Richard McGregor, senior fellow at the Lowy Institute in Sydney and author of a book on China’s leaders, added that “officials on the ground tend to implement with zealotry what they think are Xi’s policies, preferring to exceed their mandate rather than risk falling short.”

Image: Men congregate outside a mosque in the old city in Kashgar, Xinjiang.
Men congregate outside a mosque in the old city in Kashgar, Xinjiang.Adam Dean / Redux Pictures file

Officials are also eyeing the countdown to the 2022 Winter Olympics in Beijing. When the capital last hosted the Games, the 2008 Summer Olympics, ethnic unrest exploded in Tibet, another minority area. Authorities scrambled to avert a PR disaster.

With the 2022 event looming, Sen. Marco Rubio, R-Fla., this month condemned the Xinjiang crackdowns and urged the International Olympic Committee to review China’s hosting of the games. He also proposed that an imprisoned Uighur academic, Ilham Tohti, be awarded the Nobel Peace Prize.

'A convenient cudgel to whack China'

Paradoxically, the high-tech nature of China’s surveillance system may be fueling paranoia at the top. Maochun Yu, a professor of East Asia and military history at the U.S. Naval Academy, described Xinjiang’s domestic intelligence network as a “draconian high-tech, all-weather, round-the-clock total electronic surveillance dragnet.”

Across a population of more than 1.3 billion, China’s nationwide monitoring systems must be detecting countless embryonic threats. The effect on Chinese officials could be “not to reassure them, but in fact to freak them out,” says Lowy’s McGregor.
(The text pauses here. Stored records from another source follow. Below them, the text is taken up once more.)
(* ===== verification/ListRefinement.v ===== *)
(** The registry of [Registry.v] works on plain lists of addresses; the program
    works on linked cells.  This file closes the gap for the loops that destroy
    objects while they iterate ([LMK_FOR_EACH_ENTRY] with [LMK_SAVE_CURSOR] and
    [LMK_RESTORE_CURSOR]): run on the cells or on the addresses they take the
    same turns and end the same way, for any loop body that keeps the cell the
    saved cursor points to. *)
From S2P Require Import Prelude DList Registry RegistrySafety.

(** Two computations that end alike: both with related results, both in an
    invalid access, or both out of fuel. *)
Definition outcome_rel {A B} (R : A -> B -> Prop) (x : outcome A) (y : outcome B) : Prop :=
  match x, y with
  | Ok a, Ok b => R a b
  | Fault, Fault => True
  | Timeout, Timeout => True
  | _, _ => False
  end.

Lemma outcome_rel_bind {A B A' B'} (R : A -> B -> Prop) (R' : A' -> B' -> Prop) x y f g :
  outcome_rel R x y -> (forall a b, x = Ok a -> y = Ok b -> R a b -> outcome_rel R' (f a) (g b)) ->
  outcome_rel R' (x ≫= f) (y ≫= g).
Proof. destruct x, y; try done. intros HR Hfg. by apply Hfg. Qed.

(** ** Neighbours *)

Lemma entry_before_split x l1 l2 o : x ∉ l1 -> entry_before x o (l1 ++ x :: l2) = match last l1 with Some p => Some p | None => o end.
Proof.
  revert o. induction l1 as [|y l1 IH]; intros o Hx; simpl; [by rewrite decide_True|].
  apply not_elem_of_cons in Hx as [Hne Hx]. rewrite decide_False by done. rewrite IH by done.
  change (y :: l1) with ([y] ++ l1). rewrite last_app. by destruct (last l1).
Qed.

Lemma entry_after_split x l1 l2 : x ∉ l1 -> entry_after x (l1 ++ x :: l2) = head l2.
Proof.
  induction l1 as [|y l1 IH]; intros Hx; simpl; [by rewrite decide_True|].
  apply not_elem_of_cons in Hx as [Hne Hx]. rewrite decide_False by done. by apply IH.
Qed.

Lemma final_last root l : final root l = default root (last l).
Proof. revert root. induction l as [|y l IH]; intros root; [done|]. simpl. rewrite IH, last_cons. by destruct (last l). Qed.

(** A place in the list, as the cells have it: the root for none. *)
Definition place (root : addr) (o : option addr) : addr := default root o.

(** The entry before [x]: what [LMK_SAVE_CURSOR] reads. *)
Lemma get_prev_entry h root l x : dlist h root l -> x ∈ l -> get_prev x h = Ok (place root (entry_before x None l)).
Proof.
  intros Hl Hx. pose proof (proj1 Hl) as [_ Hnd]%NoDup_cons. apply list_elem_of_split in Hx as (l1 & l2 & ->).
  apply NoDup_app in Hnd as (_ & Hdisj & _).
  assert (x ∉ l1) as Hx by (intros Hin; apply (Hdisj x Hin); by left).
  rewrite entry_before_split by done. apply get_prev_ok.
  rewrite (proj2 (dlist_next h root l1 x l2 Hl)), final_last. by destruct (last l1).
Qed.

(** The entry after the saved one: what the loop goes on with. *)
Lemma get_next_entry h root l saved : dlist h root l -> (forall p, saved = Some p -> p ∈ l) ->
  get_next (place root saved) h = Ok (place root (next_entry saved l)).
Proof.
  intros Hl Hsaved. apply get_next_ok. destruct saved as [p|]; [|by apply dlist_next_root]. simpl.
  specialize (Hsaved p eq_refl). pose proof (proj1 Hl) as [_ Hnd]%NoDup_cons.
  apply list_elem_of_split in Hsaved as (l1 & l2 & ->). apply NoDup_app in Hnd as (_ & Hdisj & _).
  assert (p ∉ l1) as Hp by (intros Hin; apply (Hdisj p Hin); by left).
  rewrite entry_after_split by done. apply (dlist_next h root l1 p l2 Hl).
Qed.

Lemma next_entry_in saved l x : next_entry saved l = Some x -> x ∈ l.
Proof.
  destruct saved as [p|]; simpl.
  - induction l as [|y l IH]; [done|]. simpl. case_decide; [by intros ?%head_Some_elem_of; right|by intros ?%IH; right].
  - apply head_Some_elem_of.
Qed.

Lemma entry_before_in x l p : entry_before x None l = Some p -> p ∈ l.
Proof.
  assert (forall o, entry_before x o l = Some p -> o = Some p \/ p ∈ l) as H.
  { induction l as [|y l IH]; intros o; simpl; [done|]. case_decide; [by left|].
    intros [[= ->]|?]%IH; right; [by left|by right]. }
  intros [?|?]%H; done.
Qed.

(** ** The loop *)

Section loop.
Context {W1 W2 : Type} (links : W1 -> heap) (entries : W2 -> list addr) (root : addr).
Context (R : W1 -> W2 -> Prop) (body1 : addr -> W1 -> outcome W1) (body2 : addr -> W2 -> outcome W2).

(** The cells hold the list. *)
Definition represents : Prop := forall w1 w2, R w1 w2 -> dlist (links w1) root (entries w2).

(** The bodies do the same, and keep the entry before the one they are given. *)
Definition bodies_agree : Prop := forall x w1 w2, R w1 w2 -> x ∈ entries w2 ->
  outcome_rel R (body1 x w1) (body2 x w2) /\
  forall w2' p, body2 x w2 = Ok w2' -> entry_before x None (entries w2) = Some p -> p ∈ entries w2'.

Lemma saved_from_agrees fuel cursor w1 w2 : represents -> bodies_agree -> R w1 w2 ->
  (forall x, cursor = Some x -> x ∈ entries w2) ->
  outcome_rel R (for_each_saved_from links fuel root (place root cursor) body1 w1)
    (saved_loop entries fuel cursor body2 w2).
Proof.
  intros Hrep Hbody. revert cursor w1 w2. induction fuel as [|fuel IH]; intros cursor w1 w2 HR Hcursor;
    (destruct cursor as [x|]; [|by simpl; rewrite decide_True]); specialize (Hcursor x eq_refl);
    pose proof (Hrep w1 w2 HR) as Hl;
    (assert (x <> root) as Hne by (intros ->; by destruct Hl as [[Hn _]%NoDup_cons _]));
    simpl; rewrite decide_False by done; [done|].
  rewrite (get_prev_entry _ _ _ _ Hl Hcursor), outcome_bind_ok.
  destruct (Hbody x w1 w2 HR Hcursor) as [Hrel Hkeep].
  eapply outcome_rel_bind; [exact Hrel|]. intros w1' w2' He1 He2 HR'.
  rewrite (get_next_entry _ _ _ _ (Hrep _ _ HR')) by (intros p Hp; by eapply Hkeep).
  rewrite outcome_bind_ok. apply IH; [done|]. intros y. apply next_entry_in.
Qed.
End loop.

(** C14. A loop that destroys while it iterates, run on the linked cells, and the
    same loop on the list of addresses the cells hold are equivalent: with the
    same fuel both end, in states that still correspond, or both fault, or both
    run on - as long as the bodies correspond and keep the entry the saved
    cursor points to. *)
Theorem saved_loop_equivalent {W1 W2 : Type} (links : W1 -> heap) (entries : W2 -> list addr) (root : addr)
    (R : W1 -> W2 -> Prop) (body1 : addr -> W1 -> outcome W1) (body2 : addr -> W2 -> outcome W2) fuel w1 w2 :
  represents links entries root R -> bodies_agree entries R body1 body2 -> R w1 w2 ->
  outcome_rel R (for_each_saved links fuel root body1 w1) (saved_loop entries fuel (head (entries w2)) body2 w2).
Proof.
  intros Hrep Hbody HR. unfold for_each_saved.
  rewrite (get_next_ok _ _ _ (dlist_next_root _ _ _ (Hrep w1 w2 HR))), outcome_bind_ok.
  apply (saved_from_agrees links entries root R body1 body2 fuel (head (entries w2))); try done.
  intros x. apply head_Some_elem_of.
Qed.

(** ** Removal *)

Lemma remove_first_split (l1 l2 : list addr) x : x ∉ l1 -> remove_first x (l1 ++ x :: l2) = l1 ++ l2.
Proof.
  induction l1 as [|y l1 IH]; intros Hx; simpl; [by rewrite decide_True|].
  apply not_elem_of_cons in Hx as [Hne Hx]. rewrite decide_False by done. by rewrite IH.
Qed.

(** [lmk_remove_list] on the cells is [remove_first] on the addresses. *)
Lemma remove_list_first h root l x : dlist h root l -> x ∈ l ->
  exists h', lmk_remove_list (Some x) h = Ok h' /\ dlist h' root (remove_first x l).
Proof.
  intros Hl Hx. pose proof (proj1 Hl) as [_ Hnd]%NoDup_cons. apply list_elem_of_split in Hx as (l1 & l2 & ->).
  apply NoDup_app in Hnd as (_ & Hdisj & _).
  rewrite remove_first_split by (intros Hin; apply (Hdisj x Hin); by left).
  destruct (remove_list_spec h root l1 x l2 Hl) as (h' & He & Hl' & _). by exists h'.
Qed.

Lemma entry_before_other x l p : NoDup l -> x ∈ l -> entry_before x None l = Some p -> p <> x.
Proof.
  intros Hnd Hx Hp. apply list_elem_of_split in Hx as (l1 & l2 & ->). apply NoDup_app in Hnd as (_ & Hdisj & _).
  assert (x ∉ l1) as Hn by (intros Hin; apply (Hdisj x Hin); by left).
  rewrite entry_before_split in Hp by done. destruct (last l1) eqn:Hl; simplify_eq.
  intros ->. by apply Hn, last_Some_elem_of.
Qed.

(** Unlinking the current entry is a body the equivalence covers. *)
Lemma remove_bodies_agree root : bodies_agree (fun l : list addr => l) (fun h l => dlist h root l)
  (fun x h => lmk_remove_list (Some x) h) (fun x l => Ok (remove_first x l)).
Proof.
  intros x h l Hl Hx. split; [by destruct (remove_list_first h root l x Hl Hx) as (h' & -> & Hl')|].
  intros l' p [= <-] Hp. pose proof (proj1 Hl) as [_ Hnd]%NoDup_cons. apply elem_of_remove_first; [done|].
  split; [by eapply entry_before_in|by eapply entry_before_other].
Qed.

Lemma saved_loop_equivalent_witness :
  outcome_rel (fun h l => dlist h p1 l)
    (for_each_saved id 5 p1 (fun x h => lmk_remove_list (Some x) h) sample_heap)
    (saved_loop (fun l : list addr => l) 5 (Some p2) (fun x l => Ok (remove_first x l)) [p2; p3]) /\
  saved_loop (fun l : list addr => l) 5 (Some p2) (fun x l => Ok (remove_first x l)) [p2; p3] = Ok [].
Proof.
  split; [|vm_compute; reflexivity].
  exact (saved_loop_equivalent id (fun l => l) p1 (fun h l => dlist h p1 l) _ _ 5 sample_heap [p2; p3]
    (fun h l Hl => Hl) (remove_bodies_agree p1) sample_heap_dlist).
Defined.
It might explain why Xinjiang’s camps appear designed to nip “pre-criminal” tendencies in the bud. While prisons are for convicted criminals, these “de-radicalization facilities” try to indoctrinate wayward but unconvicted Muslims into ethnic Chinese society. Omurbek Eli, an ethnic Uighur, told Radio Free Asia that he learned Mandarin Chinese, sang patriotic songs, studied Communist Party laws and regulations, and took weekly exams.

“Sleeping hours were from 12 a.m. to 6 a.m. In the morning, all beds had to be made in military style,” Eli recalled. “If one failed to do so, it was considered an ideological failure."

“Instructors informed you of trials and sentences, and what offenses they were related to. This was to create fear," he said. "I now suffer from post-traumatic disorder and can no longer sleep properly.”

Can this sort of indoctrination — and the new strategy to legitimize it — work? One risk for Beijing is that harsh treatment to Sinicize ethnic Uighurs could fuel the anti-government sentiment that it is intended to suppress. And now that Xinjiang is being talked about more, it may become the thin end of a wedge prying Washington and Beijing further apart — something China’s critics would welcome.

“Xinjiang is an important wedge issue, which is ironic given some U.S. policies toward the Muslim world,” Leibold said. “We’re seeing the re-emergence of human rights as a China issue. Xinjiang is a convenient cudgel to whack China over the head with.”

Within the Trump administration, critics of China are on the ascent, agrees McGregor, while those who supported engagement with Beijing "are very isolated right now.”

For Chinese authorities, however, maintaining control at home is always more important than winning friends overseas.